Data for this task:
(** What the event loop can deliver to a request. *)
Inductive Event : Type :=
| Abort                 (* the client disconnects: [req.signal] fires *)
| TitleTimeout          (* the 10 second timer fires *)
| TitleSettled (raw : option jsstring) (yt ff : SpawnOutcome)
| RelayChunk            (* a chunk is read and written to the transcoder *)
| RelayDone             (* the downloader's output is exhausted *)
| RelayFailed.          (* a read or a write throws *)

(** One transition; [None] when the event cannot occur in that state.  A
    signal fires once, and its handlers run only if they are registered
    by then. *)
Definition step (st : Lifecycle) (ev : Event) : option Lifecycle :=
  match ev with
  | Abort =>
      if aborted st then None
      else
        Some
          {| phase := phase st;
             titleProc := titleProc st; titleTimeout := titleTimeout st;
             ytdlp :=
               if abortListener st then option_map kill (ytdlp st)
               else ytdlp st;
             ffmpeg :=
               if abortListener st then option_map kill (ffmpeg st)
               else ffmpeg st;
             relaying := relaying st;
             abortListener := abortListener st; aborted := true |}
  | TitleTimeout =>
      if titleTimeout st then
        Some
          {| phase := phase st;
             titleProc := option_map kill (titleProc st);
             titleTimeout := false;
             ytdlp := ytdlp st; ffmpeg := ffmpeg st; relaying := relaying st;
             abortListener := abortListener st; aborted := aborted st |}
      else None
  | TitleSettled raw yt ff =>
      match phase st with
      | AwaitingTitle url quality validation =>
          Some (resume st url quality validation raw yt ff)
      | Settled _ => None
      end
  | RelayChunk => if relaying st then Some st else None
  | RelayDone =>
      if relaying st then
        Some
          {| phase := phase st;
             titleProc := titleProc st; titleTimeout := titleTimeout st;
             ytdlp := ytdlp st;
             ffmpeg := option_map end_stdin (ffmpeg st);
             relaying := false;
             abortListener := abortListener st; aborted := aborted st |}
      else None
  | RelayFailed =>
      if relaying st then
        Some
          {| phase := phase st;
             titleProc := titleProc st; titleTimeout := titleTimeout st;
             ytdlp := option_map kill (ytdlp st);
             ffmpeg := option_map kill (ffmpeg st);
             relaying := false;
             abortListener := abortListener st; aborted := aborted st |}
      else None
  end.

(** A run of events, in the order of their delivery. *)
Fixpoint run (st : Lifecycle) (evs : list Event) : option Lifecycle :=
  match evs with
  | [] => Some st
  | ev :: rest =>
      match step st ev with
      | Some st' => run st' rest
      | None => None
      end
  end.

...

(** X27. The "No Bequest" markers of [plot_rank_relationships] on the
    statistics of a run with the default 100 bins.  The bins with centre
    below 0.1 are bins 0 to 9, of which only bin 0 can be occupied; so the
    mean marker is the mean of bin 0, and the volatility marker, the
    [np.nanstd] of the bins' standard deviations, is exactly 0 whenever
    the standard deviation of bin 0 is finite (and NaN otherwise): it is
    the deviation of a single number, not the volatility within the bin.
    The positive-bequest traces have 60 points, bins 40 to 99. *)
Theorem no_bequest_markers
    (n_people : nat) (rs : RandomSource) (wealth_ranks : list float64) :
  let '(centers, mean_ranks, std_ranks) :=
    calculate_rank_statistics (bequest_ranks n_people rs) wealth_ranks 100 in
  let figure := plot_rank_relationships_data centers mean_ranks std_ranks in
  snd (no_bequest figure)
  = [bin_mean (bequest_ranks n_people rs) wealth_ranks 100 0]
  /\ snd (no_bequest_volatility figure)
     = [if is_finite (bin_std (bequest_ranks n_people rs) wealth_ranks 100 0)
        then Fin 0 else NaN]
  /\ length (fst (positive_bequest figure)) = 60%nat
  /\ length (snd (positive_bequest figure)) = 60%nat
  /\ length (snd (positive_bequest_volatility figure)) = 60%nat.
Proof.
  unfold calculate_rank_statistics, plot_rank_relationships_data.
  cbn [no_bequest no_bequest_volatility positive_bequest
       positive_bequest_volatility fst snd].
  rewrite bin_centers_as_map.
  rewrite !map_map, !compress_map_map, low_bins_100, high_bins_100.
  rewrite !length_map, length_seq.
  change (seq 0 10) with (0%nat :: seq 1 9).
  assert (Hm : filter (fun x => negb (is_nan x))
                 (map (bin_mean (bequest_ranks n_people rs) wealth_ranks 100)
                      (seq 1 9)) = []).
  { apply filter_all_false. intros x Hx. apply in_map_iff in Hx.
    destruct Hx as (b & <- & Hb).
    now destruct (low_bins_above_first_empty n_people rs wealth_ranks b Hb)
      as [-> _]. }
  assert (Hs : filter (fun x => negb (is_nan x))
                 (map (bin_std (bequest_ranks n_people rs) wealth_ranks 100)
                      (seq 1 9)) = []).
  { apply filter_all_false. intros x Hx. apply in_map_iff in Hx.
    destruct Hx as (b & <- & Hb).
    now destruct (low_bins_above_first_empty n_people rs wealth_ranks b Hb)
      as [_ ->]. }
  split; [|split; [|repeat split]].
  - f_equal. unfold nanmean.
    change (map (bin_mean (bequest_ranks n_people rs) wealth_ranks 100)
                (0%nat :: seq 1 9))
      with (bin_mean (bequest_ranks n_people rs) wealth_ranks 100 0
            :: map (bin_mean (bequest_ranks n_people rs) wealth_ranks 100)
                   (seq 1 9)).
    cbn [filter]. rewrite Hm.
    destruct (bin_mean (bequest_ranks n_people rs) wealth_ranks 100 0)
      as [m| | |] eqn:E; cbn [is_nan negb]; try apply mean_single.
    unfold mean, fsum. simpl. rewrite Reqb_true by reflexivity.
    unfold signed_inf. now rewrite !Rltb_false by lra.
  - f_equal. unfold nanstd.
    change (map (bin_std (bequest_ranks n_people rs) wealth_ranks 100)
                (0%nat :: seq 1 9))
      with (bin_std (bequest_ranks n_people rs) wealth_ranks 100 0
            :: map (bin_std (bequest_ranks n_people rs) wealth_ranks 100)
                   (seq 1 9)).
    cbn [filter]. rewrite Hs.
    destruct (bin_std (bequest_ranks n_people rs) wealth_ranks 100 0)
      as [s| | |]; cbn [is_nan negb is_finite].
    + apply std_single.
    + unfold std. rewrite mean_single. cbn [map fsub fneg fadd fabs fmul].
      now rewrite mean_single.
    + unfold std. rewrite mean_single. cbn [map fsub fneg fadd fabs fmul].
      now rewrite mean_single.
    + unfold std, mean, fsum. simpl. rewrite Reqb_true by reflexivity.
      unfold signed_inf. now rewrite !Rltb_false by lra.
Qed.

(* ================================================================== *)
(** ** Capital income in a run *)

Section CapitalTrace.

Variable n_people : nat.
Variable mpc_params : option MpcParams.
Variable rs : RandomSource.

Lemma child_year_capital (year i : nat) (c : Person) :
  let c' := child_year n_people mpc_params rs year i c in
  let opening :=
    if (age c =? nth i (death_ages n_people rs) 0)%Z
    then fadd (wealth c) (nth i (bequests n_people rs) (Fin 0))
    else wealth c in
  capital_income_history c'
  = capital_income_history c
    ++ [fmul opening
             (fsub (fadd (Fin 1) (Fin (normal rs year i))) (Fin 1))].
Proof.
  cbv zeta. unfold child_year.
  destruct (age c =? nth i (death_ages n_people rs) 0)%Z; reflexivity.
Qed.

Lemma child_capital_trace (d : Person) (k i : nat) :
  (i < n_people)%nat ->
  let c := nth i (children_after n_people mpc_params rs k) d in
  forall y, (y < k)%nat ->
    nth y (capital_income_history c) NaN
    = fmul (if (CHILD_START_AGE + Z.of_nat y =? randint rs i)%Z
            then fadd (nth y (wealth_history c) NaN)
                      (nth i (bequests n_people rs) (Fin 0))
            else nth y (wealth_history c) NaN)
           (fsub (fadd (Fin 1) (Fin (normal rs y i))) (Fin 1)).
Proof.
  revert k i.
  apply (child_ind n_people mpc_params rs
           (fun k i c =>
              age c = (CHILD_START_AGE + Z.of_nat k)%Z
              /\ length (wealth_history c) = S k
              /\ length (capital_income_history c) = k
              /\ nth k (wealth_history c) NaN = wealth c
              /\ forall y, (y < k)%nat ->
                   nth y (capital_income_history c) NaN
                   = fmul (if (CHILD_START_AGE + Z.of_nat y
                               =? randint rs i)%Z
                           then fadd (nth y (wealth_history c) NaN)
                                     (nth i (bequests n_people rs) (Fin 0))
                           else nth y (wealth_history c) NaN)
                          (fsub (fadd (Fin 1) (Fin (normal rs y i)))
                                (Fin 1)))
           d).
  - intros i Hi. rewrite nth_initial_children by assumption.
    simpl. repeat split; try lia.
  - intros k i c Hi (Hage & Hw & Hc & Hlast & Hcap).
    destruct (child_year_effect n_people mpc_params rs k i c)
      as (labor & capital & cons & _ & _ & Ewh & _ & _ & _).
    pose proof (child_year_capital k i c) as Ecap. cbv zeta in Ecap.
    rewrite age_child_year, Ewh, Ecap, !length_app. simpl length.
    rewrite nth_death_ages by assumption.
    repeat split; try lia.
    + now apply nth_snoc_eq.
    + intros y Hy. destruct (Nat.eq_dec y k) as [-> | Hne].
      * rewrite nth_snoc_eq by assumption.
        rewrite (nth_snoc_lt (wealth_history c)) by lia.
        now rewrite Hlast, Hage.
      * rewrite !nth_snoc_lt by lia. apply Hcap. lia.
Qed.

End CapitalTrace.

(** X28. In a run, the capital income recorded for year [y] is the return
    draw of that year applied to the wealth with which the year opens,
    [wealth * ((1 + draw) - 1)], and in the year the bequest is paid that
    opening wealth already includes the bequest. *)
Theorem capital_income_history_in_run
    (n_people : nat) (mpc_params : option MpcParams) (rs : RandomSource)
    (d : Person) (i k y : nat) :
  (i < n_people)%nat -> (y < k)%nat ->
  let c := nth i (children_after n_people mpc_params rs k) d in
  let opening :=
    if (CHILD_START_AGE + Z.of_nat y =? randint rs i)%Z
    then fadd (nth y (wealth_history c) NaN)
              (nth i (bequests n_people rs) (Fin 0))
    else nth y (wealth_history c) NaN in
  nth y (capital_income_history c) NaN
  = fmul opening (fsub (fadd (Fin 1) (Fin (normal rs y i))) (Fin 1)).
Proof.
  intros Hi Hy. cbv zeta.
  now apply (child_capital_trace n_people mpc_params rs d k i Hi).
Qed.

The problem:
Scan the records for the string "None" and show every line that contains it.

Written solution:
(** One transition; [None] when the event cannot occur in that state.  A
      if aborted st then None
      else None
      | Settled _ => None
  | RelayChunk => if relaying st then Some st else None
      else None
      else None
      | None => None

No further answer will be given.